In merito a quest’ultimo punto, la Commissione ritiene che negli accordi contrattuali debbano essere rispettati i seguenti principi chiave:
• Trasparenza: fornire precise indicazioni in merito ai soggetti che avranno accesso ai dati generati dal prodotto o servizio in questione e alle finalità di utilizzo di tali dati.
• Creazione di valore condiviso: laddove i dati vengano generati da un sottoprodotto dell'utilizzo di un prodotto o servizio, indicare i diversi soggetti che hanno contribuito alla loro creazione.
• Rispetto degli interessi commerciali reciproci: tutelare gli interessi e i segreti commerciali dei titolari e degli utilizzatori dei dati.

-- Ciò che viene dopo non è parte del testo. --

(* ===== verification/TraverseNames.v ===== *)
(** * The traversal's operations on scopes and symbols

    What each keeps of where the traversal is, and its rule over [moves]. *)

From S2P Require Import Prelude GoString Diag Ast Symbols SymbolFacts Flow FlowWalk FlowFacts Traverse Exec FlowPath TraverseFacts.
Open Scope Z_scope.

Lemma places_modify f : (∀ d, place d (f d)) → places (modify f).
Proof. intros H d. apply H. Qed.

Ltac places_tac :=
  repeat (solve [simple apply reads_places; reads_tac'] || (simple apply places_bind; [|intros ?])
          || (simple apply places_modify; intros ?; by split_and!)
          || match goal with |- places (match ?x with _ => _ end) => destruct x end).

Lemma places_declare s name flags kind node : places (declare s name flags kind node).
Proof. unfold declare, declare_again, declare_fresh, report, update_scope, update_symbol. places_tac. Qed.
(** Declaring does nothing in the resolving pass. *)
Lemma declare_resolving s name flags kind node d :
  declaring d = false → declare s name flags kind node d = (Ok None, d).
Proof. intros Hd. unfold declare, get, mbind, BindM_bind, M_bind. by rewrite Hd. Qed.
Lemma fixes_declare s name flags kind node : fixes (declare s name flags kind node).
Proof. intros d Hd. by rewrite declare_resolving. Qed.

Lemma places_declareVariable kind name node : places (declareVariable kind name node).
Proof.
  unfold declareVariable. apply places_bind; [places_tac|intros c]. destruct (bool_decide _).
  - apply places_bind; [apply reads_places, reads_functionScope|intros t].
    apply places_bind; [apply places_declare|intros [id|]]; [|places_tac].
    apply places_bind; [places_tac|intros s]. destruct (bool_decide _); [places_tac|].
    apply places_bind; [apply reads_places, reads_scopes_through|intros thr]. places_tac.
  - apply places_bind; [apply places_declare|intros ?; places_tac].
Qed.
Lemma fixes_declareVariable kind name node : fixes (declareVariable kind name node).
Proof.
  intros d Hd. unfold declareVariable. unfold gets, mbind, BindM_bind, M_bind. cbn. destruct (bool_decide _).
  - pose proof (reads_functionScope d) as Hr. destruct (functionScope d) as [[t|e| |] d'] eqn:He; cbn in *; subst; try done.
    by rewrite declare_resolving.
  - by rewrite declare_resolving.
Qed.

Lemma places_declareArguments s : places (declareArguments s).
Proof.
  unfold declareArguments. apply places_bind; [places_tac|intros b]. apply places_bind; [places_tac|intros sc].
  destruct (_ && _); [|places_tac]. apply places_bind; [apply places_declare|intros [id|]]; unfold update_symbol; places_tac.
Qed.
Lemma fixes_declareArguments s : fixes (declareArguments s).
Proof.
  intros d Hd. unfold declareArguments, get, mbind, BindM_bind, M_bind. pose proof (reads_scope s d) as Hr.
  destruct (scope s d) as [[sc|e| |] d'] eqn:He; cbn in *; subst; try done. by rewrite Hd.
Qed.
Lemma places_markInline s : places (markInline s).
Proof. unfold markInline, update_scope. places_tac. Qed.
Lemma fixes_markInline s : fixes (markInline s).
Proof. by intros d. Qed.
Lemma places_checkHoists : places checkHoists.
Proof.
  unfold checkHoists. apply places_bind; [places_tac|intros hs]. induction hs as [|h hs IH]; cbn [check_hoists]; [places_tac|].
  apply places_bind; [places_tac|intros sym]. apply places_bind; [|done].
  generalize (SName sym), (hdecl h). intros name dd. induction (through h) as [|s thr IHt]; cbn [check_through]; [places_tac|].
  apply places_bind; [places_tac|intros sc]. destruct (Get _ _); [|done].
  apply places_bind; [places_tac|intros sym']. destruct (existsb _ _); [places_tac|done].
Qed.

Create HintDb places discriminated.
#[export] Hint Resolve places_declare places_declareVariable places_declareArguments places_markInline places_checkHoists
  fixes_declare fixes_declareVariable fixes_declareArguments fixes_markInline
  reads_places reads_fixes reads_functionScope reads_containerOf reads_resolveName reads_thisScope reads_unmangled
  reads_local reads_functionDeclKind reads_scope reads_deref reads_gets reads_get : places.

(** ** Rules *)

(** A name resolves to a symbol there is. *)
Lemma resolves_lt b name p id : wf b → resolves b name p (Some id) → (id < length (symbols b))%nat.
Proof.
  intros Hwf H. remember (Some id) as r eqn:Hr. induction H as [|s sc i Hsc Ho|s sc r Hsc _ _ IH]; [done| |auto].
  injection Hr as ->. unfold offers in Ho. destruct (Get (Symbols sc) name) as [j|] eqn:Hget; [|done].
  destruct (symbols b !! j) as [sym|] eqn:Hsym; [|done]. destruct (negb _); [done|].
  destruct (inParams b && _ && _); [|injection Ho as <-; by eapply lookup_lt_Some].
  case_bool_decide; [|done]. by eapply sc_args, Ho; apply (wf_scopes _ Hwf).
Qed.

Section rules.
Context {X : Empty_set → trav → Prop}.

(** The state with other scopes and symbols. *)
Definition with_bnd (d : binder) (b : trav) : trav := set_bld (set_bnd d (bld b)) b.

Lemma wp_bd {A} (m : BindM A) b (Q : A → trav → Prop) :
  wp m (λ a d, Q a (with_bnd d b)) (λ _ _, False) (bnd (bld b)) → wp (bd m) Q X b.
Proof.
  unfold wp, bd, fl, lift, with_bnd. destruct (m (bnd (bld b))) as [[| | |] d]; done.
Qed.

Record names (d d' : binder) : Prop := {
  na_wf : wf d'; na_grows : grows d d'; na_place : place d d';
  na_symbols : declaring d = false → symbols d' = symbols d }.

Lemma grows_symbols_length d d' : grows d d' → (length (symbols d) ≤ length (symbols d'))%nat.
Proof.
  intros H. destruct (decide (length (symbols d) = 0%nat)) as [|Hne]; [lia|].
  destruct (lookup_lt_is_Some_2 (symbols d) (length (symbols d) - 1)) as [s Hs]; [lia|].
  apply (gr_symbols _ _ H) in Hs as (? & Hs & _). apply lookup_lt_Some in Hs. lia.
Qed.

Lemma twf_with_bnd b d : twf b → wf d → grows (bnd (bld b)) d → twf (with_bnd d b).
Proof.
  intros [[] Hr Hf Hs] Hwf Hg. constructor; cbn; [by constructor| |done|].
  - intros i s Hi. specialize (Hr i s Hi). cbv beta in Hr. pose proof (grows_symbols_length _ _ Hg). lia.
  - intros i so Hi s Heq. specialize (Hs i so Hi s Heq). pose proof (grows_scopes_length _ _ Hg). lia.
Qed.

Lemma names_moves b d : twf b → names (bnd (bld b)) d → moves p0 b (with_bnd d b).
Proof.
  intros Hb [Hwf Hg (Hc & Hd & Hp & Hk) Hs]. split; constructor; cbn; rewrite ?Hk; try done; [|by cbn; lia|auto].
  by apply twf_with_bnd.
Qed.

Lemma wp_bd_names {A} (m : BindM A) b (Q : A → trav → Prop) (R : A → binder → Prop) :
  twf b → places m → fixes m → wp m (λ a d, wf d ∧ grows (bnd (bld b)) d ∧ R a d) (λ _ _, False) (bnd (bld b)) →
  (∀ a d, names (bnd (bld b)) d → R a d → moves p0 b (with_bnd d b) → Q a (with_bnd d b)) →
  wp (bd m) Q X b.
Proof.
  intros Hb Hp Hf Hm HQ. apply wp_bd. specialize (Hp (bnd (bld b))). specialize (Hf (bnd (bld b))). unfold wp in *.
  destruct (m (bnd (bld b))) as [[a|e| |] d]; try done. destruct Hm as (Hwf & Hg & HR).
  assert (names (bnd (bld b)) d) as Hn by (by constructor). apply HQ; [done|done|]. by apply names_moves.
Qed.

(** A query. *)
Lemma wp_bd_reads {A} (m : BindM A) b (Q : A → trav → Prop) :
  reads m → wp m (λ a _, Q a b) (λ _ _, False) (bnd (bld b)) → wp (bd m) Q X b.
Proof.
  intros Hr Hm. apply wp_bd. specialize (Hr (bnd (bld b))). unfold wp in *.
  destruct (m (bnd (bld b))) as [[a|e| |] d]; try done. cbn in Hr. subst d.
  unfold with_bnd. by destruct b as [[] ? ?].
Qed.

Lemma wp_t_resolve b name (Q : option SymId → trav → Prop) :
  twf b → (∀ s, (∀ id, s = Some id → (id < length (symbols (bnd (bld b))))%nat) → Q s b) → wp (bd (resolveName name)) Q X b.
Proof.
  intros Hb HQ. apply wp_bd_reads; [auto with places|].
  destruct (resolveName_spec (bnd (bld b)) name) as (r & Hr & Hres); [apply Hb|]. unfold wp. rewrite Hr. apply HQ.
  intros id ->. eapply resolves_lt; [apply Hb|done].
Qed.
End rules.

(** ** Entering a scope, and leaving it *)

Lemma run_enter i node tag kind d :
  ∃ s d', enter i node tag kind d = (Ok s, d') ∧ cur d' = Some s ∧ declaring d' = declaring d ∧ nsPrefix d' = nsPrefix d
    ∧ symbols d' = symbols d
    ∧ ((scopeOf d !! (i, tag) = Some s ∧ scopes d' = scopes d ∧ scopeOf d' = scopeOf d)
       ∨ (scopeOf d !! (i, tag) = None ∧ s = length (scopes d)
          ∧ scopes d' = scopes d ++ [mkScope kind node (cur d) emptyTable false None]
          ∧ scopeOf d' = <[(i, tag) := s]> (scopeOf d))).
Proof.
  unfold enter, get, mbind, BindM_bind, M_bind. destruct (scopeOf d !! (i, tag)) as [s|] eqn:Hs; cbn.
  - exists s. eexists. split; [done|]. cbn. split_and!; try done. left. done.
  - eexists _, _. split; [done|]. cbn. split_and!; try done. right. done.
Qed.

Record entered (k key0 : key) (kind : ScopeKind) (b : trav) (s : nat) (b1 : trav) : Prop := {
  en_state : ∃ d, b1 = with_bnd d b ∧ cur d = Some s ∧ declaring d = declaring (bnd (bld b))
               ∧ nsPrefix d = nsPrefix (bnd (bld b));
  en_key : scopeOf (bnd (bld b1)) !! key0 = Some s;
  en_opened : opened_ok b1 (mkOpening key0 kind k);
  en_core : core (mkPlan 0 [mkOpening key0 kind k] []) b b1 }.

Lemma wp_enter_key {X : Empty_set → trav → Prop} k i node tag kind b c (Q : nat → trav → Prop) :
  twf b → cur (bnd (bld b)) = Some c → scopeOf (bnd (bld b)) !! k = Some c →
  (declaring (bnd (bld b)) = true → scopeOf (bnd (bld b)) !! (i, tag) = None) →
  (declaring (bnd (bld b)) = false → opened_ok b (mkOpening (i, tag) kind k)) →
  (∀ s b1, entered k (i, tag) kind b s b1 → Q s b1) → wp (bd (enter i node tag kind)) Q X b.
Proof.
  intros Hb Hc Hk Hnew Hold HQ. apply wp_bd.
  pose proof (wp_enter i node tag kind (bnd (bld b)) (λ _ _, False) (bw_bnd _ (tw_bld _ Hb)) ltac:(by rewrite Hc)) as Hrun.
  destruct (run_enter i node tag kind (bnd (bld b))) as (s & d & He & Hcur & Hd & Hp & Hsym & Hcase).
  unfold wp in *. rewrite He in *. destruct Hrun as (Hwf & Hg & _ & Hlt). apply HQ.
  pose proof (twf_with_bnd b d Hb Hwf Hg) as Htwf. destruct Hcase as [(Hs & Hsc & Hso)|(Hs & -> & Hsc & Hso)].
  - destruct (declaring (bnd (bld b))) eqn:Hdec; [by rewrite Hnew in Hs|].
    destruct (Hold eq_refl) as (s' & sc & p & Hs' & Hsc' & Hkind & Hpk & Hpar). cbn in Hs', Hkind, Hpk.
    assert (s' = s) as -> by congruence.
    assert (opened_ok (with_bnd d b) (mkOpening (i, tag) kind k)) as Hop.
    { exists s, sc, p. cbn. rewrite Hso, Hsc. by split_and!. }
    constructor; cbn; [exists d; split_and!; congruence|by rewrite Hso|done|].
    constructor; cbn; rewrite ?Hso; try done; [lia|]. intros Hdec'. congruence.
  - destruct (declaring (bnd (bld b))) eqn:Hdec; [|destruct (Hold eq_refl) as (s' & sc & p & Hs' & _); cbn in Hs'; congruence].
    assert (k ≠ (i, tag)) as Hne by congruence.
    assert (scopes d !! length (scopes (bnd (bld b))) = Some (mkScope kind node (Some c) emptyTable false None)) as Hl.
    { rewrite Hsc, Hc. by rewrite list_lookup_middle. }
    assert (scopeOf d !! (i, tag) = Some (length (scopes (bnd (bld b))))) as Hkey by (rewrite Hso; apply lookup_insert_eq).
    assert (∀ k', k' ≠ (i, tag) → scopeOf d !! k' = scopeOf (bnd (bld b)) !! k') as Hother
      by (intros k' Hk'; rewrite Hso; by apply lookup_insert_ne).
    assert (opened_ok (with_bnd d b) (mkOpening (i, tag) kind k)) as Hop.
    { eexists _, _, c. cbn. split_and!; [done|done|done| |done]. rewrite Hother by done. done. }
    constructor; cbn; [exists d; split_and!; congruence|done|done|].
    constructor; cbn; try done; [lia| | | |congruence].
    + intros k' s' Hk'. rewrite Hother; [done|]. intros ->. congruence.
    + intros k' Hk'. apply Hother. intros ->. apply Hk'. by left.
    + intros _. by apply Forall_singleton.
Qed.
Definition spec (k : key) (P : plan) (l l' : option string) (B : behaviour) (m : TravM unit) : Prop :=
  ∀ b X, ready k P b → idle b → pending l b → wp m (λ _ b', post P l' B b b') X b.

Lemma env_same b b' : same b b' → env_of b' = env_of b.
Proof. intros []. unfold env_of. congruence. Qed.
Lemma flowing_same b b' : same b b' → flowing (bld b') = flowing (bld b).
Proof. intros []. unfold flowing. congruence. Qed.
Lemma flowing_declaring b : flowing (bld b) = true → declaring (bnd (bld b)) = false.
Proof. unfold flowing. by intros ?%negb_true_iff. Qed.

Lemma sub_refl A : sub A A.
Proof. by split. Qed.
Lemma claims_sub b b' A B : sub A B → claims b b' B → claims b b' A.
Proof. intros [Hn Hi] [HB HI]. split; [by eapply between_sub|by eapply activates_sub]. Qed.

Lemma spec_sub k P l l' A B m : spec k P l l' B m → sub A B → spec k P l l' A m.
Proof.
  intros H HAB b X Hr Hid Hl. eapply wp_mono; [by apply H| |done]. cbv beta. intros _ b' [Hm Hl' Hc].
  constructor; [done..|]. intros Hf Hla. eapply claims_sub; [done|]. by apply Hc.
Qed.

(** Doing nothing, and a move of the builder that passes on. *)
Lemma spec_ret k l : spec k p0 l l skip (mret tt).
Proof.
  intros b X Hr Hid Hl. wp_steps. constructor; [apply moves_refl, Hr|done|]. intros _ _. split.
  - apply between_skip, passes_refl.
  - intros ? ? ? [].
Qed.

(** ** What is known part of the way

    The parts done so far come across [P], the rest will come across [R]; the
    arcs are what is known of the graph, once it is the final one's. *)
Record arc := mkArc { aenv : env; afrom : nat; ato : nat; acode : behaviour }.
Definition arc_ok (b : trav) (a : arc) : Prop :=
  between F (aenv a) (afrom a) b (ato a) (acode a) ∧ activates F (acode a).

Record so_far (k : key) (l : option string) (P R : plan) (b0 b : trav) (arcs : list arc) : Prop := {
  sf_ready : ready k R b;
  sf_idle : idle b;
  sf_label : pending l b;
  sf_moves : moves P b0 b;
  sf_known : flowing (bld b0) = true → later P b → Forall (arc_ok b) arcs;
  sf_disjoint : NoDup (idents (padd P R)) }.

Lemma arc_ok_mono b b' a : graph_grows (nodes (bld b)) (nodes (bld b')) → arc_ok b a → arc_ok b' a.
Proof. intros Hg [H1 H2]. split; [by eapply between_mono|done]. Qed.
Lemma skip_activates : activates F skip.
Proof. by intros ? ? ? []. Qed.
Lemma arc_passes b E f g : passes F f g → arc_ok b (mkArc E f g skip).
Proof. intros H. split; [by apply between_skip|apply skip_activates]. Qed.
Lemma passes_arc b E f g : arc_ok b (mkArc E f g skip) → passes F f g.
Proof. intros [H _] Hf. by apply (H [] Normal). Qed.

Lemma sf_start k l R b : ready k R b → idle b → pending l b → so_far k l p0 R b b [].
Proof. intros Hr Hi Hl. constructor; try done; [apply moves_refl, Hr|apply Hr]. Qed.

Lemma padd_p0_l P : padd p0 P = P.
Proof. by destruct P. Qed.
Lemma padd_p0_r P : padd P p0 = P.
Proof. destruct P as [c o i]. unfold padd. cbn. rewrite !app_nil_r. f_equal. lia. Qed.
Lemma padd_assoc P Q R : padd P (padd Q R) = padd (padd P Q) R.
Proof. unfold padd. cbn. rewrite !app_assoc. f_equal. lia. Qed.

Lemma later_moves P Q b b' :
  later (padd P Q) b' → moves Q b b' → declaring (bnd (bld b)) = false → NoDup (idents (padd P Q)) → later P b.
Proof.
  intros Hla Hm Hd Hnd. apply NoDup_app in Hnd as (_ & Hdis & _). eapply later_back; [|done..].
  eapply later_part; [done|]. intros i Hi. cbn. apply elem_of_app. by left.
Qed.

Lemma later_right P Q b : later (padd P Q) b → later Q b.
Proof. intros H. eapply later_part; [done|]. intros i Hi. cbn. apply elem_of_app. by right. Qed.

Lemma sf_advance k l l2 P Q R b0 b b' arcs new :
  so_far k l P (padd Q R) b0 b arcs → moves Q b b' → pending l2 b' →
  (flowing (bld b0) = true → later (padd P Q) b' → Forall (arc_ok b) arcs → Forall (arc_ok b') new) →
  so_far k l2 (padd P Q) R b0 b' (new ++ arcs).
Proof.
  intros [Hr Hi Hl Hm Hk Hnd] Hq Hl2 Hnew.
  assert (NoDup (idents (padd P Q))) as HPQ.
  { rewrite padd_assoc in Hnd. by apply NoDup_app in Hnd as (? & _). }
  constructor; [by eapply ready_moves|eapply idle_same; [done|apply Hq]|done|by eapply moves_trans| |by rewrite <-padd_assoc].
  intros Hf Hla.
  assert (flowing (bld b) = true) as Hfb by (by rewrite (flowing_same _ _ (proj2 Hm))).
  assert (Forall (arc_ok b) arcs) as Hold.
  { apply Hk; [done|]. eapply later_moves; [done..|by apply flowing_declaring|done]. }
  apply Forall_app. split.
  - by apply Hnew.
  - eapply Forall_impl; [exact Hold|]. intros a. apply arc_ok_mono, Hq.
Qed.

(** A part done; an operation that comes across nothing; a conclusion. *)
Lemma sf_part k l l2 P Q R b0 b b' arcs B :
  so_far k l P (padd Q R) b0 b arcs → post Q l2 B b b' →
  so_far k l2 (padd P Q) R b0 b' (mkArc (env_of b0) (flow (bld b)) (flow (bld b')) B :: arcs).
Proof.
  intros Hs [Hm Hl Hc]. apply (sf_advance k l l2 P Q R b0 b b' arcs [_] Hs Hm Hl).
  intros Hf Hla%later_right _. apply Forall_singleton. rewrite <-(env_same _ _ (proj2 (sf_moves _ _ _ _ _ _ _ Hs))).
  apply Hc; [|done]. by rewrite (flowing_same _ _ (proj2 (sf_moves _ _ _ _ _ _ _ Hs))).
Qed.
Lemma sf_op k l l2 P R b0 b b' arcs new :
  so_far k l P R b0 b arcs → moves p0 b b' → pending l2 b' →
  (flowing (bld b0) = true → later P b' → Forall (arc_ok b) arcs → Forall (arc_ok b') new) →
  so_far k l2 P R b0 b' (new ++ arcs).
Proof.
  intros [Hr Hi Hl Hm Hk Hnd] Hq Hl2 Hnew.
  constructor; [by eapply ready_p0|eapply idle_same; [done|apply Hq]|done|by eapply moves_r| |done].
  intros Hf Hla. assert (Forall (arc_ok b) arcs) as Hold.
  { apply Hk; [done|]. eapply (later_back P p0); [done..| |by intros i _ ?%elem_of_nil].
    apply flowing_declaring. by rewrite (flowing_same _ _ (proj2 Hm)). }
  apply Forall_app. split; [by apply Hnew|]. eapply Forall_impl; [exact Hold|]. intros a. apply arc_ok_mono, Hq.
Qed.
Lemma sf_conclude k l P R b0 b arcs a :
  so_far k l P R b0 b arcs → (flowing (bld b0) = true → later P b → Forall (arc_ok b) arcs → arc_ok b a) →
  so_far k l P R b0 b (a :: arcs).
Proof.
  intros Hs Ha. apply (sf_op k l l P R b0 b b arcs [a] Hs); [apply moves_refl, Hs|apply Hs|].
  intros Hf Hw Hold. apply Forall_singleton. auto.
Qed.

Lemma sf_weaken k l P R b0 b arcs arcs' :
  so_far k l P R b0 b arcs → (Forall (arc_ok b) arcs → Forall (arc_ok b) arcs') → so_far k l P R b0 b arcs'.
Proof. intros [Hr Hi Hl Hm Hk Hnd] Hsub. constructor; try done. intros Hf Hla. by apply Hsub, Hk. Qed.
Lemma sf_drop k l P R b0 b arcs arcs' :
  so_far k l P R b0 b arcs → arcs' ⊆ arcs → so_far k l P R b0 b arcs'.
Proof. intros S Hsub. eapply sf_weaken; [done|]. rewrite !Forall_forall. auto. Qed.
Lemma sf_declaring k l P R b0 b arcs arcs' :
  so_far k l P R b0 b arcs → flowing (bld b0) = false → so_far k l P R b0 b arcs'.
Proof. intros [Hr Hi Hl Hm Hk Hnd] Hf. constructor; try done. congruence. Qed.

• Assicurare una concorrenza non falsata nello scambio di dati sensibili sotto il profilo commerciale.
• Limitazione del lock-in dei dati: le imprese che offrono un prodotto o servizio che genera dati come sottoprodotto devono consentire la portabilità dei dati nella misura massima possibile.

Attraverso la presente consultazione, la Commissione europea intende quindi raccogliere l’opinione delle imprese europee in merito ai principi e agli orientamenti per la condivisione dei dati in ambito commerciale.